Dicer是RNAi途径中的关键酶，通过miRNA和siRNA调控基因表达。申请人2008年报道Dicer表达降低导致DNA损伤，随后与国内外同行一道深入研究了其分子机理：发现Dicer不仅通过同源重组和非同源末端连接参与DNA双链断裂修复，还能调节核苷酸切除修复。DNA-蛋白质交联（DPC）是一种细胞毒性较大的DNA损伤。申请人发现：炎症组织中的活性氧诱导DPC复合物生成并降低Dicer表达，Dicer表达降低导致DPC复合物增加，DPC复合物促进炎症因子表达。在此基础上，申请人提出炎症组织中Dicer表达降低可能通过增加DPC复合物加重炎症、导致炎症迁延不愈、促进炎癌转化。本项目拟研究Dicer表达降低导致DPC复合物增加的分子机理，研究DPC复合物调节炎症因子表达的分子机理，研究在慢性炎症性肝组织中清除DPC复合物是否能够减轻炎症并降低肝癌发生率，为肝癌的防治提供新思路。

Dicer is a key component of the RNA interference pathway, which is essential for the biogenesis of microRNAs and small interfering RNAs. Previously, we had reported that decreased Dicer expression causes DNA damage (Tang et al., J Cell Biol, 2008). Subsequently, our group along with others found that Dicer regulates nonhomologous end joining, homologous recombination, and nucleotide excision repair. DNA-protein crosslink (DPC), which poses a steric hindrance to transcription and replication, is one of the most deleterious and least studied forms of DNA damage. Reactive oxygen species are nonspecific inducers of DPC. Our preliminary data showed that hydrogen peroxide, a reactive oxygen species, repressed Dicer expression. Moreover, knockdown of Dicer in cultured cells increased the level of DPCs in the presence of hydrogen peroxide. The expression levels of Dicer were inversely correlated with the amount of DPCs in inflamed liver tissues. Further, DPCs regulated the expression of proinflammatory cytokines, such as interferon-β1 and interleukin-6. Based on these observations, we propose that decreased Dicer expression promotes inflammation-driven hepatocarcinogenesis by increasing the level of DPCs, which facilitates carcinogenesis by exaggerating inflammation and inducing mutation.

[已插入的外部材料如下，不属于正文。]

(** And answering with a no-break space only. *)
Definition blank_answer : world :=
  {| generate_content := inr no_break_space;
     users_add := fun _ => None;
     people_frame := fun _ => inr judge_roster;
     get_json := fun _ => inl "503 Server Error";
     get_stats := fun _ _ => RequestFailed "503 Server Error" |}.

(** ** Language selector *)

(** The choices of the language drop-down and the language each stands for. *)
Definition language_options : list (string * string) :=
  [ ("English 🇺🇸", "English");
    ("Spanish 🇪🇸", "Spanish");
    ("Japanese 🇯🇵", "Japanese");
    ("French 🇫🇷", "French");
    ("Chinese 🇨🇳", "Chinese") ].

(** The keys of [key_attributes], in the order of the dictionary literal. *)
Definition attribute_keys : list string :=
  [ "Full Name"; "Primary Position"; "Jersey Number"; "Birth Date"; "Current Age";
    "Birthplace"; "Height"; "Weight (lbs)"; "Active Player"; "MLB Debut Date"; "Bats";
    "Throws"; "Nickname" ].

(** The columns of the table shown for a split: all but [Player]. *)
Definition shown_columns : list string :=
  ["Team"; "Games Played"; "Runs"; "Hits"; "Home Runs"; "Stolen Bases"; "RBI"].

(** ** Prose summary *)

Definition double_quote : string := String (ascii_of_nat 34) EmptyString.

(** A piece of a summary f-string: literal text, an interpolated
    [key_attributes[key]], or the conditional expression
    [yes if key_attributes['Active Player'] == "Yes" else no]. *)
Inductive chunk : Type :=
| Lit (text : string)
| Attribute (key : string)
| ActivePhrase (yes no : string).

(** The Spanish template. *)
Definition summary_spanish : list chunk :=
  [ Lit "
                        **";
    Attribute "Full Name";
    Lit "**, conocido como ";
    Lit double_quote;
    Attribute "Nickname";
    Lit double_quote;
    Lit ", es un ";
    Attribute "Primary Position";
    Lit " 
                        que usa el número de camiseta **";
    Attribute "Jersey Number";
    Lit "**. Nació el **";
    Attribute "Birth Date";
    Lit "** en 
                        **";
    Attribute "Birthplace";
    Lit "**, y actualmente tiene **";
    Attribute "Current Age";
    Lit " años**.
                    
                        Mide **";
    Attribute "Height";
    Lit "** y pesa **";
    Attribute "Weight (lbs)";
    Lit " lbs**, batea como **";
    Attribute "Bats";
    Lit "** 
                        y lanza como **";
    Attribute "Throws";
    Lit "**. Este jugador hizo su debut en MLB el **";
    Attribute "MLB Debut Date";
    Lit "** 
                        y actualmente está **activo** en la liga.
                        " ].

(** The Japanese template. *)
Definition summary_japanese : list chunk :=
  [ Lit "
                        **";
    Attribute "Full Name";
    Lit "**、ニックネームは";
    Lit double_quote;
    Attribute "Nickname";
    Lit double_quote;
    Lit "、ポジションは";
    Attribute "Primary Position";
    Lit "で 
                        背番号は**";
    Attribute "Jersey Number";
    Lit "**です。**";
    Attribute "Birth Date";
    Lit "**に生まれ、 
                        **";
    Attribute "Birthplace";
    Lit "**出身で、現在の年齢は**";
    Attribute "Current Age";
    Lit "歳**です。
                    
                        身長は**";
    Attribute "Height";
    Lit "**、体重は**";
    Attribute "Weight (lbs)";
    Lit " lbs**、打席は**";
    Attribute "Bats";
    Lit "** 
                        、投げる手は**";
    Attribute "Throws";
    Lit "**です。この選手は**";
    Attribute "MLB Debut Date";
    Lit "**にメジャーデビューし、現在 
                        ";
    ActivePhrase "現役" "引退";
    Lit "しています。
                        " ].

(** The French template. *)
Definition summary_french : list chunk :=
  [ Lit "
                        **";
    Attribute "Full Name";
    Lit "**, surnommé ";
    Lit double_quote;
    Attribute "Nickname";
    Lit double_quote;
    Lit ", est un joueur de ";
    Attribute "Primary Position";
    Lit " 
                        avec le numéro de maillot **";
    Attribute "Jersey Number";
    Lit "**. Né le **";
    Attribute "Birth Date";
    Lit "** à 
                        **";
    Attribute "Birthplace";
    Lit "**, il a actuellement **";
    Attribute "Current Age";
    Lit " ans**.
                    
                        Il mesure **";
    Attribute "Height";
    Lit "** et pèse **";
    Attribute "Weight (lbs)";
    Lit " lbs**, il frappe en **";
    Attribute "Bats";
    Lit "** 
                        et lance avec **";
    Attribute "Throws";
    Lit "**. Ce joueur a fait ses débuts en MLB le **";
    Attribute "MLB Debut Date";
    Lit "** 
                        et il est actuellement ";
    ActivePhrase "actif" "inactif";
    Lit " dans la ligue.
                        " ].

We will test this hypothesis in the proposed study. First, we will investigate the molecular mechanisms underlying the inverse correlation between Dicer expression and DPC accumulation in inflamed liver tissues. Second, we will investigate the effect of DPCs on the activation of inflammatory pathways and the expression of inflammatory mediators and elucidate the underlying molecular mechanisms. Finally, we will address whether removing DPCs from inflamed liver tissues can alleviate inflammation and delay hepatocarcinogenesis. We expect that our study will shed light on the prevention and treatment of inflammation-associated hepatocellular carcinoma.